I'm one of 48 million unpaid caregivers. Health care collapses without us.
There are solutions. Expanding access to in-home care through Medicare allows seniors to stay in their homes. And stipends for caregivers would help stabilize our health care system and economy.
Tonight, I was too exhausted to take a shower after work. I stood in my bathroom, looking at the tub that wouldn’t drain, knowing I still had to be up at 6 a.m. for another shift. My body ached. My mind was foggy. And all I wanted was 10 minutes of quiet. Instead, my phone lit up again. It was my mother.
I’ve been a registered nurse for over 30 years. I’ve cared for patients through emergencies, chronic illness and end-of-life transitions. I thought I understood what caregiving meant. I didn’t – not until I became responsible for my own parent.
I never planned to leave New York City and return home to take care of my mother. My father died suddenly after a delayed cancer diagnosis. By the time they found it, it was already stage 4 with metastasis. Six months later, my mother survived a near-fatal car accident. I had a new job lined up. Instead, I gave it up and stepped into a role I wasn’t prepared for: full-time caregiver.

What followed were surgeries, rehabilitation and a slow, uncertain recovery. Then came more setbacks – and eventually, significant vision loss. The appointments became constant. The driving alone began to wear me down.
Caring for a parent is not just physical – it is emotional, relentless and often invisible. My mother is still functional in many ways. She can walk, she can use the bathroom independently and her mind is sharp. But her vision is severely impaired. Simple tasks – like cooking – have become dangerous. This is where caregiving often lives: not full dependence, but not true independence, either. It is a constant state of vigilance, where you are always anticipating risk while trying to preserve dignity.
What makes it harder is how alone it can feel. When you ask for help and receive silence instead, the burden doesn’t just stay the same – it grows heavier. What I’ve experienced is not unique. It is part of a much bigger, largely invisible crisis.
A massive unpaid workforce of caregivers
According to AARP, almost 63 million Americans – almost 1 in 4 adults – are caregivers and nearly 48 million of them are unpaid. If they were compensated, it would amount to an estimated $600 billion in care each year.
For many families, the financial reality makes outside help impossible. As AARP noted, nursing homes cost an average of $108,000 a year for a private room. Assisted living can range from $4,000 to $11,000 a month.
My mother is not eligible for Medicaid. If she were, the state would provide some level of support to a caregiver. But because she has what is considered “good” insurance, she falls into a gap millions of families face – too resourced for public assistance, yet not covered for the care she actually needs. Her insurance does not cover in-home health aides for ongoing support.
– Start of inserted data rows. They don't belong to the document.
(** *** What carries over *)
Lemma timer_inv_same ths tms tqs tqs' : TimerInv ths tms tqs → (∀ q, qof tqs' q = qof tqs q) → TimerInv ths tms tqs'.
Proof.
  intros [H1 H2 H3 H4 H5 H6 H7 H8 H9] Hq. constructor.
  - intros q. rewrite Hq. apply H1.
  - intros q1 q2 r. rewrite !Hq. apply H2.
  - intros q r. rewrite Hq. apply H3.
  - intros q r tm. rewrite Hq. apply H4.
  - intros r tm Hr Ha. destruct (H5 r tm Hr Ha) as [q Hin]. exists q. by rewrite Hq.
  - exact H6.
  - intros t. rewrite Hq. apply H7.
  - intros q t tm. rewrite Hq. apply H8.
  - exact H9.
Qed.
Lemma soft_list_starting k : starting k →
  let k' := k <| timer_queues := <[QSoftTimer := []]> (timer_queues k) |> in starting k' ∧ ∀ t, beside t k k'.
Proof.
  intros [[Hsi Hti] Hn Hl Hq Ht] k'.
  assert (∀ q, tqueue k' q = []) as Ht'.
  { intros q. unfold tqueue, k'. ksimpl. destruct (decide (q = QSoftTimer)) as [->|]; [by rewrite lookup_insert_eq|].
    rewrite lookup_insert_ne by done. apply Ht. }
  split; [|by intros t; constructor; auto]. constructor; [constructor|done..]; [done|].
  eapply timer_inv_same; [exact Hti|]. intros q. unfold tqueue in *. by rewrite Ht, Ht'.
Qed.
Lemma zeroed_beside t t' k k' : zeroed t k → beside t' k k' → t ≠ t' → zeroed t k'.
Proof.
  intros [H1 H2 H3] [B1 B2 B3 _ _ _ _] Hne. constructor.
  - by rewrite B1.
  - by rewrite B2 by congruence.
  - intros type r [->|[->|Hr]]%B3; [split; congruence..|by apply (H3 type)].
Qed.
Lemma zeroed_unborn t k : zeroed t k → unborn t zero_thread zero_timer k ∧ Obj t ∉ object_list k RT_Object_Class_Thread.
Proof.
  intros [H1 H2 H3]. split; [|by intros [? _]%H3]. constructor; [done|done|done|]. by intros [_ ?]%H3.
Qed.
Lemma initialised_zeroed t k k' : initialised k k' → zeroed t k → zeroed t k'.
Proof.
  intros [_ _ (E1 & E2 & E3 & _)] [H1 H2 H3]. constructor; [by rewrite E1|by rewrite E2|]. intros type r. unfold object_list. rewrite E3. apply H3.
Qed.
Lemma ready_beside t t' k k' (P : rt_thread → Prop) :
  (∃ th, threads k !! t = Some th ∧ P th) → beside t' k k' → t ≠ t' → ∃ th, threads k' !! t = Some th ∧ P th.
Proof. intros (th & Ht & HP) Hb Hne. exists th. by rewrite (be_threads _ _ _ Hb). Qed.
We attempted to file claims through her extended policy. She was denied – three times.
Supporting caregivers needed to stabilize health care, economy
This is not just a personal struggle – it is a structural one. It is a massive, unpaid workforce sustaining a system that would otherwise collapse.

If that workforce were supported – through Medicare coverage, caregiver stipends or structured respite care programs – it would not only relieve the emotional and physical burden on families, but also put money back into the economy rather than quietly extracting it.
Instead, families are left to absorb the cost – financially, emotionally and physically – while the system continues to rely on their labor without recognizing it.
Even my mother's supplemental insurance for in-home care falls short. Coverage is only triggered when a patient can no longer stand or perform basic functions independently. In other words, support is only available once someone has already reached a point of severe decline. In practice, the system waits for people to fail before it helps them.
When I entered nursing school in 1990, one of my professors warned us that the United States would face a caregiving crisis within 30 years – that there would not be enough people to care for an aging population. At the time, it felt like a distant concern.
Now, we are living in that reality. At the same time, the United States is facing a rapidly aging population. The U.S. Census Bureau reports that by 2030, 1 in 5 Americans will be older than 65 – a demographic shift that is already reshaping families and the health care system. Yet the system has not evolved to meet this reality.
There are solutions within reach. Expanding access to in-home care through Medicare and state programs would allow seniors to remain safely in their homes. AARP has commended some states that are already providing tax credits. Those credits or stipends to family caregivers would recognize the essential labor already sustaining the system.
Further, insurance policies must be required to cover long-term in-home support – not just acute medical care.
Supporting caregivers is not just compassionate policy – it is essential to the stability of our economy and health care system. We can no longer afford to treat family caregiving as an invisible responsibility – it must become a visible priority in public policy. The 48 million American adults providing unpaid care are not just individuals – they are a workforce, a constituency and a signal that the system must change.
Christine Villabona-Kuntz has been a nurse for 31 years and lives in Delaware. She's working on a book about health care.